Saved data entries

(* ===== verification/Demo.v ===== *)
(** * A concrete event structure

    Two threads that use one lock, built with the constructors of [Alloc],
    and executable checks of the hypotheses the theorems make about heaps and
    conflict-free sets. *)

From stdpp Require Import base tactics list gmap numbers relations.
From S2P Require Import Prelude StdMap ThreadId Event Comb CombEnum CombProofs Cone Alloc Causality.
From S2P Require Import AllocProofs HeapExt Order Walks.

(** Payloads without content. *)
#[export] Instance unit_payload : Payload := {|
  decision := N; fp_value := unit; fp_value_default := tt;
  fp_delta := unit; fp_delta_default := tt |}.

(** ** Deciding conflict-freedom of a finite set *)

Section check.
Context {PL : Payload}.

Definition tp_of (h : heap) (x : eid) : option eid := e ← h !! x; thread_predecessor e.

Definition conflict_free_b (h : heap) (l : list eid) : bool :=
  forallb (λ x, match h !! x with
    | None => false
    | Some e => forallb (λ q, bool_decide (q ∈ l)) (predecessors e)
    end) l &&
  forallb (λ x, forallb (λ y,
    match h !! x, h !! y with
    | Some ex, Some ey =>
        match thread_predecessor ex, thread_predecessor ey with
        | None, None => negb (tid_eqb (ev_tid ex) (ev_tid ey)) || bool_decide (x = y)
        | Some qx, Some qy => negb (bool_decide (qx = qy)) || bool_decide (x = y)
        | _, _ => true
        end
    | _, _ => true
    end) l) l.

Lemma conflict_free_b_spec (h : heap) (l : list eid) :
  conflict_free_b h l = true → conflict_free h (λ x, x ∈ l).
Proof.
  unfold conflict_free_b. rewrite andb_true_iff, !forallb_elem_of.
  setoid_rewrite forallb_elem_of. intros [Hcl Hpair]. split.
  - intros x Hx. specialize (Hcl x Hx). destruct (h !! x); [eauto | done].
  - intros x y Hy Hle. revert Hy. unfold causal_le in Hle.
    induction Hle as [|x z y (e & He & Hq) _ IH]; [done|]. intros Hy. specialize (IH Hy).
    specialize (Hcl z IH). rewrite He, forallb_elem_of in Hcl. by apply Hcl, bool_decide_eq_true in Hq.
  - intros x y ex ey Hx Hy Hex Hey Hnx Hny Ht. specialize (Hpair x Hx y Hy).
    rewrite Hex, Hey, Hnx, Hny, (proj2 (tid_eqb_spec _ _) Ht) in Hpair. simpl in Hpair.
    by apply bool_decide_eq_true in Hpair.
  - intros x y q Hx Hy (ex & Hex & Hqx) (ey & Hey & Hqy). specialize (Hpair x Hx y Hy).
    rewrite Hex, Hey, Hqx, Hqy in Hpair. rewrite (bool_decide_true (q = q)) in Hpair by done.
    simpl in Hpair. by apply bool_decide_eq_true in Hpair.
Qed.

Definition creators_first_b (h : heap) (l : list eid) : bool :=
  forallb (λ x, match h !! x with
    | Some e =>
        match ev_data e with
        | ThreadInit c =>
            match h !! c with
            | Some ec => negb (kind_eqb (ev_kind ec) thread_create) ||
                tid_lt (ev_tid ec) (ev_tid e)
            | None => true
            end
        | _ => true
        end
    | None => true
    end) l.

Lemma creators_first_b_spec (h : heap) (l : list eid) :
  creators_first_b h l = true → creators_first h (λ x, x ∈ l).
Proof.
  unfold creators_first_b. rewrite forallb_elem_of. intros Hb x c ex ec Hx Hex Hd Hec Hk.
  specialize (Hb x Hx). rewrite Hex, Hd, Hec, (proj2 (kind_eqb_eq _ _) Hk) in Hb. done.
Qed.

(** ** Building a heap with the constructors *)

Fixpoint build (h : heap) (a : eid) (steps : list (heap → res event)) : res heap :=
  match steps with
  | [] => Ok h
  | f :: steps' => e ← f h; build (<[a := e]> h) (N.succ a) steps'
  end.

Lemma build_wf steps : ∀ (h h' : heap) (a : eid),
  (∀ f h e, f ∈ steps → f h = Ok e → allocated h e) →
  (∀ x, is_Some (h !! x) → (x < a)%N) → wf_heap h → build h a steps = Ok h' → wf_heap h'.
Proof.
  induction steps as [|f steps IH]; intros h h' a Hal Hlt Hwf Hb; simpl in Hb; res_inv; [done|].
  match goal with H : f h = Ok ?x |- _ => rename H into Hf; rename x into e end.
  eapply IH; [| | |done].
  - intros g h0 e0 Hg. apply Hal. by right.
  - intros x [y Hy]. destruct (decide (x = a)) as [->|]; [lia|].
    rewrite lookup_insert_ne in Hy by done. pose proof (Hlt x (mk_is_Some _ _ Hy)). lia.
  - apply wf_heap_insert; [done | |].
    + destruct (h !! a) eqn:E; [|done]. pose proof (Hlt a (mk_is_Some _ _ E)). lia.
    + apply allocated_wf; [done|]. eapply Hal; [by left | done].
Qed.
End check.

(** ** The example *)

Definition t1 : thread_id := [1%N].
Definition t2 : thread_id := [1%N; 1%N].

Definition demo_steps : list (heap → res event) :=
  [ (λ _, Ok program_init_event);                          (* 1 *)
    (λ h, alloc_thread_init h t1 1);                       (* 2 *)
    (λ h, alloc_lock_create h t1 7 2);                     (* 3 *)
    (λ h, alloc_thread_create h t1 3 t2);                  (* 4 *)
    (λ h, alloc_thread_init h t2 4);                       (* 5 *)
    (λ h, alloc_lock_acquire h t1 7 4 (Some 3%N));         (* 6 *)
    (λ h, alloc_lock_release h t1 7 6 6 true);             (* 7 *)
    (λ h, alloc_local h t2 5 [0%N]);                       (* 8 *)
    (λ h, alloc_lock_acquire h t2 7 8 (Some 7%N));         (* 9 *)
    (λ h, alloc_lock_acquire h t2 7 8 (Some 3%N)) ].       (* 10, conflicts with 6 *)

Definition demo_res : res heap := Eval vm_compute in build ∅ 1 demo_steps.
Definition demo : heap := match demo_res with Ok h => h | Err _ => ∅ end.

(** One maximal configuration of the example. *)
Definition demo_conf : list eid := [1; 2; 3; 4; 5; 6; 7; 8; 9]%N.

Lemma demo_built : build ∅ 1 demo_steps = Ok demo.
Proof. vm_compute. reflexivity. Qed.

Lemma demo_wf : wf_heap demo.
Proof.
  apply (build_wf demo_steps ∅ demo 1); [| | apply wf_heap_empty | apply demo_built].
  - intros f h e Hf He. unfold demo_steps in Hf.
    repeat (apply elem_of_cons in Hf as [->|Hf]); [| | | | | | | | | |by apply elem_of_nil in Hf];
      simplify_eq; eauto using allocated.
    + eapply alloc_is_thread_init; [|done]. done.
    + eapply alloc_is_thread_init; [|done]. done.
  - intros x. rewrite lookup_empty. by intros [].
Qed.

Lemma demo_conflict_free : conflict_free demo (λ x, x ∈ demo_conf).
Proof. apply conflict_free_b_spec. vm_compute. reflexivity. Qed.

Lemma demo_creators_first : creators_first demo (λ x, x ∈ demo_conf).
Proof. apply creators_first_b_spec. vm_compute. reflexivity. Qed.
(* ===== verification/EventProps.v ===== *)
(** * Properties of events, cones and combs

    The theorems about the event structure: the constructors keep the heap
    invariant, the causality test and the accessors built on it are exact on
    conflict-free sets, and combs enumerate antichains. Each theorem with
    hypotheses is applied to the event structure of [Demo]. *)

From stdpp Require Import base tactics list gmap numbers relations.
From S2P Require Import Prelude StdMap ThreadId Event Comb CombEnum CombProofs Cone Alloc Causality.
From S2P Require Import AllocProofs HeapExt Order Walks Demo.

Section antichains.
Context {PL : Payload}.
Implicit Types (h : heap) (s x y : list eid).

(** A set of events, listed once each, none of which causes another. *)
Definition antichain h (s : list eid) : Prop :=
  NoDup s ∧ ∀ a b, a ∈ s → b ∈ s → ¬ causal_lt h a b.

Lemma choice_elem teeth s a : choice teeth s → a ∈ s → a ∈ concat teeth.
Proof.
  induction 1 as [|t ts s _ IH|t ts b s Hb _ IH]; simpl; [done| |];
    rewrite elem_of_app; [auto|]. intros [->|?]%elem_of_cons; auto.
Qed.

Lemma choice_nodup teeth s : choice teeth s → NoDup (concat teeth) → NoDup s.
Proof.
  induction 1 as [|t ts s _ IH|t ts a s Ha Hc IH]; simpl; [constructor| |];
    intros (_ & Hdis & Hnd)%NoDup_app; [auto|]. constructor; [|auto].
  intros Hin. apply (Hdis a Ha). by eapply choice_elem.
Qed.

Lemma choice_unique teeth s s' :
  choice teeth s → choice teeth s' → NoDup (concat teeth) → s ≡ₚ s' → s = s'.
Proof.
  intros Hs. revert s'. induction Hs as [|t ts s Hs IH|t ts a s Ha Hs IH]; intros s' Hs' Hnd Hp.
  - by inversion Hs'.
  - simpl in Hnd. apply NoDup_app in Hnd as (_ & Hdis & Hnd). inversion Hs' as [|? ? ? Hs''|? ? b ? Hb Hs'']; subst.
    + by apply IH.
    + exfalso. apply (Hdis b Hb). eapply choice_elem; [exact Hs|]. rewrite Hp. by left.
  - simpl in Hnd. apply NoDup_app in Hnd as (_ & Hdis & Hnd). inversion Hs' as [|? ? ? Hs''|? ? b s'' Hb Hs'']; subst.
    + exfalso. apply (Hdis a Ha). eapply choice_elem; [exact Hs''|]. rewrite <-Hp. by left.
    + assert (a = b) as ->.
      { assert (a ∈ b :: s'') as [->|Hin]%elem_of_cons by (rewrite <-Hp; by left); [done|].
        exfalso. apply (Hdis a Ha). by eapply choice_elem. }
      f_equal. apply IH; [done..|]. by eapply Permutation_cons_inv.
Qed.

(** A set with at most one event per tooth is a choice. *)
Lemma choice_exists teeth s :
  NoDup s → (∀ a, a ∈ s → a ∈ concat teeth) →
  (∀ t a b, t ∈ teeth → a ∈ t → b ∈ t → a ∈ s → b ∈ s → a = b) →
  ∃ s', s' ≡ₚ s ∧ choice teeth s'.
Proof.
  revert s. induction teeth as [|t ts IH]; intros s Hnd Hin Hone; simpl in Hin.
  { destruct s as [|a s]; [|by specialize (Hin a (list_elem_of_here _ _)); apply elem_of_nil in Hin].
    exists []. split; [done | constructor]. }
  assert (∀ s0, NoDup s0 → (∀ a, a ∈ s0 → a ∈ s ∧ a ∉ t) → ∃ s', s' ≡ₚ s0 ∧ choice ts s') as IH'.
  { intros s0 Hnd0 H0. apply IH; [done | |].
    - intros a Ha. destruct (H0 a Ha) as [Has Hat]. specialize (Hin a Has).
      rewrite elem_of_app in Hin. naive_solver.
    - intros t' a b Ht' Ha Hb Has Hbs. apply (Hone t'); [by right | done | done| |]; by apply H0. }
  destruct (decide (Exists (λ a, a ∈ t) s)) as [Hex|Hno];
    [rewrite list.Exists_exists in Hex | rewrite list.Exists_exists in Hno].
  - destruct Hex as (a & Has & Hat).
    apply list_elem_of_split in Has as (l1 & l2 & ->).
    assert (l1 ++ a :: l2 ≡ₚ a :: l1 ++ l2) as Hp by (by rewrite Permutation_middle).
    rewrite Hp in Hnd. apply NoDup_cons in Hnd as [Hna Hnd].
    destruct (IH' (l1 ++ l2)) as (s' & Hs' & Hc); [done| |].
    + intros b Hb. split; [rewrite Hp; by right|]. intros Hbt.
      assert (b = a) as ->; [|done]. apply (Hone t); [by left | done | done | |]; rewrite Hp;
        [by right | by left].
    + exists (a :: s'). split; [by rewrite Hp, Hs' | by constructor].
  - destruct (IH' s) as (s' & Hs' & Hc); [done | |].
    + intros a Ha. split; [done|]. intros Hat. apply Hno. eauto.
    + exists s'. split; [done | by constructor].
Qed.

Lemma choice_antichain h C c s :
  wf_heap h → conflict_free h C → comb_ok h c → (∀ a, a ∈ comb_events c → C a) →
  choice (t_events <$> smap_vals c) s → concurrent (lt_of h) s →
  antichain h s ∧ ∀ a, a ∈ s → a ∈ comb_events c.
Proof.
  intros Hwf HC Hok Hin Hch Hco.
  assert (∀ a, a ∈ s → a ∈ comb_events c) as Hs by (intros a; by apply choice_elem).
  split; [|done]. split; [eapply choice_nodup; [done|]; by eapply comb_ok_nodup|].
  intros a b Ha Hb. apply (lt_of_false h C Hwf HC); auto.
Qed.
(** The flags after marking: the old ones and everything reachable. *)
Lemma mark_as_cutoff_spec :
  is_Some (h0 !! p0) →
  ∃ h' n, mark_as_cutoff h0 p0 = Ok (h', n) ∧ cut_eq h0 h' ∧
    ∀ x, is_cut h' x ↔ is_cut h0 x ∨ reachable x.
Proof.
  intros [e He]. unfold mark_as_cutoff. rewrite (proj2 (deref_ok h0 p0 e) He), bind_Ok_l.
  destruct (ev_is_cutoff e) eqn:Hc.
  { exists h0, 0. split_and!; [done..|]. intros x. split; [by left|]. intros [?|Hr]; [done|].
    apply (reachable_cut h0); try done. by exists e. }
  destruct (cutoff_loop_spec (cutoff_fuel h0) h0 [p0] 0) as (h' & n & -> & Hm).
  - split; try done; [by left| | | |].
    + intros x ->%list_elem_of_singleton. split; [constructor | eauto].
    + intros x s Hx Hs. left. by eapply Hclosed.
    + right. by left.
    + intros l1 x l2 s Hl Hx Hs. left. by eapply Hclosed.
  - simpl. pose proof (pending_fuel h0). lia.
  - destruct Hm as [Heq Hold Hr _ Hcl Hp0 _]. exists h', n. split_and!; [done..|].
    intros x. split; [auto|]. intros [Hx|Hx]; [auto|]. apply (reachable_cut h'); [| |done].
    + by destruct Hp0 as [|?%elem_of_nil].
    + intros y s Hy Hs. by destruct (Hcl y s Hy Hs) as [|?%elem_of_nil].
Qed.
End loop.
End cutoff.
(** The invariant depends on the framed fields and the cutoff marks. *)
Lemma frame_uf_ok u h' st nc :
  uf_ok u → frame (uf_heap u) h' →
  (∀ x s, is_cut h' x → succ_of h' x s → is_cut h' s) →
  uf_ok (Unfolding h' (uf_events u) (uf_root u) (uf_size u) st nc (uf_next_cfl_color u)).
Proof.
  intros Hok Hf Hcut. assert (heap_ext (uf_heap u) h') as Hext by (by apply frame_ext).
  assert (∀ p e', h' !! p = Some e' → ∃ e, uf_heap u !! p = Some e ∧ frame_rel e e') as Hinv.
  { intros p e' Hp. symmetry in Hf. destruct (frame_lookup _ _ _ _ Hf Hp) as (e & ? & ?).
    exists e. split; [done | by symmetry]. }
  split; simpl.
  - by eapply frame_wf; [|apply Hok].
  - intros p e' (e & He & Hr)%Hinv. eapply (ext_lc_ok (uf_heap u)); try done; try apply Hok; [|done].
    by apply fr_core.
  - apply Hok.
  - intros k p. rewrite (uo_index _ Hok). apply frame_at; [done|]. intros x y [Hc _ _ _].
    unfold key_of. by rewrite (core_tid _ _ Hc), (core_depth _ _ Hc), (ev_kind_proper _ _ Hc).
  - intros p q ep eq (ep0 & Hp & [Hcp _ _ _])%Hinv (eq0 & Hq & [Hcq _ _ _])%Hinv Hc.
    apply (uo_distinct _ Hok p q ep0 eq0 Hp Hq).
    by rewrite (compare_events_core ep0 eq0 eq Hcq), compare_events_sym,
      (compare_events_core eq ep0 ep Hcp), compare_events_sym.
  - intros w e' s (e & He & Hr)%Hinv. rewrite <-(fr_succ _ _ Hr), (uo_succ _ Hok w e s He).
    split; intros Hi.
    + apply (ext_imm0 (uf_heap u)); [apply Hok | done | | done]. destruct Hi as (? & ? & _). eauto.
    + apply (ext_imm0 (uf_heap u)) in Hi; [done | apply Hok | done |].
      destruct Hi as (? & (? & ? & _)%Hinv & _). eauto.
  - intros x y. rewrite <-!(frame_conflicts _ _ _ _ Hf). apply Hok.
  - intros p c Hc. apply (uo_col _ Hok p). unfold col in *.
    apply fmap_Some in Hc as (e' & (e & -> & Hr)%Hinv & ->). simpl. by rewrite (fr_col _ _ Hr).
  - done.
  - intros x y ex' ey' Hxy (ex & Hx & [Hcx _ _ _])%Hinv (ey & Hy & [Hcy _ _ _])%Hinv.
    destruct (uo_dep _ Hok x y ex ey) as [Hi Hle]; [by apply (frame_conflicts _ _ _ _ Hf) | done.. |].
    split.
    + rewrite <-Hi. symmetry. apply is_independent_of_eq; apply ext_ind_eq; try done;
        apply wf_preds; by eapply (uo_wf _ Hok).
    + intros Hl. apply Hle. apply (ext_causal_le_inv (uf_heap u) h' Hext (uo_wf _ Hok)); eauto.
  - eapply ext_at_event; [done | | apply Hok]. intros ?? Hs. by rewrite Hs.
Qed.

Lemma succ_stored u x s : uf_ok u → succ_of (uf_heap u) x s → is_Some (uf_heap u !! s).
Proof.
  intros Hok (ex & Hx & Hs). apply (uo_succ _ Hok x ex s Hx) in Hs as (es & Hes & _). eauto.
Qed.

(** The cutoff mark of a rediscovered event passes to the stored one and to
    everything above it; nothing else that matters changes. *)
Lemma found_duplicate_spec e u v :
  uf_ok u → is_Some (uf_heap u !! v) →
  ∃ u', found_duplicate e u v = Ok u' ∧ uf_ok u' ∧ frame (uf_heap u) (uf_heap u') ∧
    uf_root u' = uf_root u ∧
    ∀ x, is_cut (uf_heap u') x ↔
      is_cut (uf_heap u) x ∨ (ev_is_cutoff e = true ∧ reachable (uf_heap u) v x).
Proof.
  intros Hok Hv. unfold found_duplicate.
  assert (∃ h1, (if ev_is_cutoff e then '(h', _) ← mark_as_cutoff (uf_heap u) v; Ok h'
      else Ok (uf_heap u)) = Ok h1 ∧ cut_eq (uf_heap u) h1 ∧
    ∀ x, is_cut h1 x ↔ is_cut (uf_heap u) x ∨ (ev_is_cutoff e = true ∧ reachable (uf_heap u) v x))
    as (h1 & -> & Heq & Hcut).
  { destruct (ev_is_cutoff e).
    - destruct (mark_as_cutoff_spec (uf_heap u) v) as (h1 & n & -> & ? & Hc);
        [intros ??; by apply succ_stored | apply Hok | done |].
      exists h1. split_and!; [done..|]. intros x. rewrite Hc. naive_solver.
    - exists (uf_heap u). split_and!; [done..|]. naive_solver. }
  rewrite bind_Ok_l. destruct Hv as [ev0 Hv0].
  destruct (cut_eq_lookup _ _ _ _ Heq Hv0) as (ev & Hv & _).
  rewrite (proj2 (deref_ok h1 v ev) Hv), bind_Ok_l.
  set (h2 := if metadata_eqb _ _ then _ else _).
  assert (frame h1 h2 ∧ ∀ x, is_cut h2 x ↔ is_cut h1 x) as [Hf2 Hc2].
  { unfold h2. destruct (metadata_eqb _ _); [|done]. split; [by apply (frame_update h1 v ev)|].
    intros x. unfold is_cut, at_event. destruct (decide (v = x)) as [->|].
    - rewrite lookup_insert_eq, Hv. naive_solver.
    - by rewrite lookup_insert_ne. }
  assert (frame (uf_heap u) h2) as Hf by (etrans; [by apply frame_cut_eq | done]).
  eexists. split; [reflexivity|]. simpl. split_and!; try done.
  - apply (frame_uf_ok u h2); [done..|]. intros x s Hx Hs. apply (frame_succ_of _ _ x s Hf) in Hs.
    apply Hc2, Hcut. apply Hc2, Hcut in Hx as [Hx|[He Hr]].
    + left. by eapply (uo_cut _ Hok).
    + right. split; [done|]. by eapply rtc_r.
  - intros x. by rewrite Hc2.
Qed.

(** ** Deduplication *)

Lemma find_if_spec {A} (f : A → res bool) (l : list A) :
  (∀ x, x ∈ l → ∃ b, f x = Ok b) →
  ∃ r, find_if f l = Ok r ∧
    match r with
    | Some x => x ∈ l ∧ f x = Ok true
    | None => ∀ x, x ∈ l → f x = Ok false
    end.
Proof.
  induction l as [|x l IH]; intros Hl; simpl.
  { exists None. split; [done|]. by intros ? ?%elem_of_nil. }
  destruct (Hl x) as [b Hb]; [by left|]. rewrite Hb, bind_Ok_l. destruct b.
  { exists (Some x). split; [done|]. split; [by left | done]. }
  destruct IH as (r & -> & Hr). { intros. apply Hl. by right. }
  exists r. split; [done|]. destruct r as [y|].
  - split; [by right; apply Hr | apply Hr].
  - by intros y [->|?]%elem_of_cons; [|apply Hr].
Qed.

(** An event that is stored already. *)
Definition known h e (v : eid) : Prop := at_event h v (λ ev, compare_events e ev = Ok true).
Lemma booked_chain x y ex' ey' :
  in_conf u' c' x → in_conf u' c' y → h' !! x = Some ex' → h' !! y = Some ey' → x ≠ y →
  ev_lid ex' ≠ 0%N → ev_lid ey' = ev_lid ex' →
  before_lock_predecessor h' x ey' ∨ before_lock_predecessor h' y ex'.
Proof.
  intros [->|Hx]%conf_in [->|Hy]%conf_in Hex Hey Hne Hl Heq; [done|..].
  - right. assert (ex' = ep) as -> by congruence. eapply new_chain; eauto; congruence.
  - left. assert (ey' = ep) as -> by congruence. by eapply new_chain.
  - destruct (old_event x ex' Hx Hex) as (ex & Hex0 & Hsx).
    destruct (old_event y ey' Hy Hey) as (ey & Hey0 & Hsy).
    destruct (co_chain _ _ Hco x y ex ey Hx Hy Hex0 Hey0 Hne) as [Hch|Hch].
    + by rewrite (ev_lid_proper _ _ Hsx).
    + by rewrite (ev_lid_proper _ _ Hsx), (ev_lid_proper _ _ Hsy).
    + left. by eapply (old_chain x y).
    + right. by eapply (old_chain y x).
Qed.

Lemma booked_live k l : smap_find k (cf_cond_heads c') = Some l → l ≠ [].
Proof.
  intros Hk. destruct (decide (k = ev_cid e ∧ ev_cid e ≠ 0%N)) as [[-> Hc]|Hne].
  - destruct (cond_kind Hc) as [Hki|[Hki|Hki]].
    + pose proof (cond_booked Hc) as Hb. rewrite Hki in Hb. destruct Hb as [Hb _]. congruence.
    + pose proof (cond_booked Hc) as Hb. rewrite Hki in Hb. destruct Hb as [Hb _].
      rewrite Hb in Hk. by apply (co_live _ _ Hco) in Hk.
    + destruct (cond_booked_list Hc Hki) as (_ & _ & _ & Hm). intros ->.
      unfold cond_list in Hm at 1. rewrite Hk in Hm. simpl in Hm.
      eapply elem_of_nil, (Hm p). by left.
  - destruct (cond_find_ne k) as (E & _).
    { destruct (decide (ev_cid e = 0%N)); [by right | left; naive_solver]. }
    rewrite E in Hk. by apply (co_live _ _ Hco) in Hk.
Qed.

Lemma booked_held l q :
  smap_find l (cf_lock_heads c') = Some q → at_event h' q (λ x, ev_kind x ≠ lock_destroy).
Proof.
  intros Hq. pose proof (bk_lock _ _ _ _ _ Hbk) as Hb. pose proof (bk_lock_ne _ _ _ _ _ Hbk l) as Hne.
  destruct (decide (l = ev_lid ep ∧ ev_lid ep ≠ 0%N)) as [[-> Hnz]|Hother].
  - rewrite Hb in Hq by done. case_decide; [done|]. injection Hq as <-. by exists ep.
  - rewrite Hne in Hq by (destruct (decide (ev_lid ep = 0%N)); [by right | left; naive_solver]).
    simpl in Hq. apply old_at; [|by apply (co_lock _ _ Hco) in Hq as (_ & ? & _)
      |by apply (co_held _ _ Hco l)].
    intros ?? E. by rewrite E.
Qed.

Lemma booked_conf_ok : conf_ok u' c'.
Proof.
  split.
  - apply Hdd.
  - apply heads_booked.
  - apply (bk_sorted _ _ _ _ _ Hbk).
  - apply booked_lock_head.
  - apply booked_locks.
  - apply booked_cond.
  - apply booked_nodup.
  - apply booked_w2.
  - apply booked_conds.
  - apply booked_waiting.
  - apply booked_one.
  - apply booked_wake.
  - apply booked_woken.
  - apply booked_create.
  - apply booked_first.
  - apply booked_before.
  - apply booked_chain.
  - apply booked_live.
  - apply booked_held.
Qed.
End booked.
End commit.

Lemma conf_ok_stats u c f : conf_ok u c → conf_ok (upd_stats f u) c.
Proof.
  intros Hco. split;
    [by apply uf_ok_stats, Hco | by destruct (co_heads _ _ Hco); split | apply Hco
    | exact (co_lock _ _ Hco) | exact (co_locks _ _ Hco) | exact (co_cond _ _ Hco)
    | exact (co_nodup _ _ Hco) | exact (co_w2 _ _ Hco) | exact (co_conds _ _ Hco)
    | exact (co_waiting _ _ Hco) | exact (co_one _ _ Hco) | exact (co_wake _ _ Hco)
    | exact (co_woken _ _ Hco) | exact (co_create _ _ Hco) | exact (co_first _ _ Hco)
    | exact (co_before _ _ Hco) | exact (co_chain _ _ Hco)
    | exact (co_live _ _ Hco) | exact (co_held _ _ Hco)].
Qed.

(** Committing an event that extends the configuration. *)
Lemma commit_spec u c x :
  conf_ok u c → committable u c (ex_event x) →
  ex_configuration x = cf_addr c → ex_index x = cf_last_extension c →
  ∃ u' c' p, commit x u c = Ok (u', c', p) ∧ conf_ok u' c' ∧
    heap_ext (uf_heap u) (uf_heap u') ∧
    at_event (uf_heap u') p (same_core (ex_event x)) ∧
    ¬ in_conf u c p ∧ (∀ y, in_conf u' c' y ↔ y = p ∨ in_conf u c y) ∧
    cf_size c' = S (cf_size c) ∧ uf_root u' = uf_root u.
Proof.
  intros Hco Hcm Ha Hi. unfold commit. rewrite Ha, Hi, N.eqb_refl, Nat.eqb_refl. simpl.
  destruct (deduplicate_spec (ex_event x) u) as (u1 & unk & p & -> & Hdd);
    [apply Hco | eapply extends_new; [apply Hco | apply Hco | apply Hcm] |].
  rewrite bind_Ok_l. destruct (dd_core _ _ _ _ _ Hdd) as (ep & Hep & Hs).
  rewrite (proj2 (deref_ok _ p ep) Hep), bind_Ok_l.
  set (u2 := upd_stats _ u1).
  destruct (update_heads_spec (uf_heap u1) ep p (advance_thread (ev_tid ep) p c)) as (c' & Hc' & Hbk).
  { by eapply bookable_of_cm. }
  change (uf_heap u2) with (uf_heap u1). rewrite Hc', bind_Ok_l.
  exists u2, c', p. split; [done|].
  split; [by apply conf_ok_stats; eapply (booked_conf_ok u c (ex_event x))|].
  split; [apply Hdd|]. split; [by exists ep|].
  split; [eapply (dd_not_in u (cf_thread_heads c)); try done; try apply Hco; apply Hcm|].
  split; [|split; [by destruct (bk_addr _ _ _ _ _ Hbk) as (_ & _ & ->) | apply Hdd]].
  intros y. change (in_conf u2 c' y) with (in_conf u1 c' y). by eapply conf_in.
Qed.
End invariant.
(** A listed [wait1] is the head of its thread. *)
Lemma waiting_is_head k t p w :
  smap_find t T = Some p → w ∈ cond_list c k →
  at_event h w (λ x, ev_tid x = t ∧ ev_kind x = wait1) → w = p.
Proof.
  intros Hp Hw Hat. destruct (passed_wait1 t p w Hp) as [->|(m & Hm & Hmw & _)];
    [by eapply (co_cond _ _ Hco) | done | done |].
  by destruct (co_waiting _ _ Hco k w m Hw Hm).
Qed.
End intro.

Your assignment: Take the line above containing "else Ok (uf_heap", the line containing "- exists (uf_heap", and all lines in between, and copy them exactly without anything else.

Problem solution:
      else Ok (uf_heap u)) = Ok h1 ∧ cut_eq (uf_heap u) h1 ∧
    ∀ x, is_cut h1 x ↔ is_cut (uf_heap u) x ∨ (ev_is_cutoff e = true ∧ reachable (uf_heap u) v x))
    as (h1 & -> & Heq & Hcut).
  { destruct (ev_is_cutoff e).
    - destruct (mark_as_cutoff_spec (uf_heap u) v) as (h1 & n & -> & ? & Hc);
        [intros ??; by apply succ_stored | apply Hok | done |].
      exists h1. split_and!; [done..|]. intros x. rewrite Hc. naive_solver.
    - exists (uf_heap u). split_and!; [done..|]. naive_solver. }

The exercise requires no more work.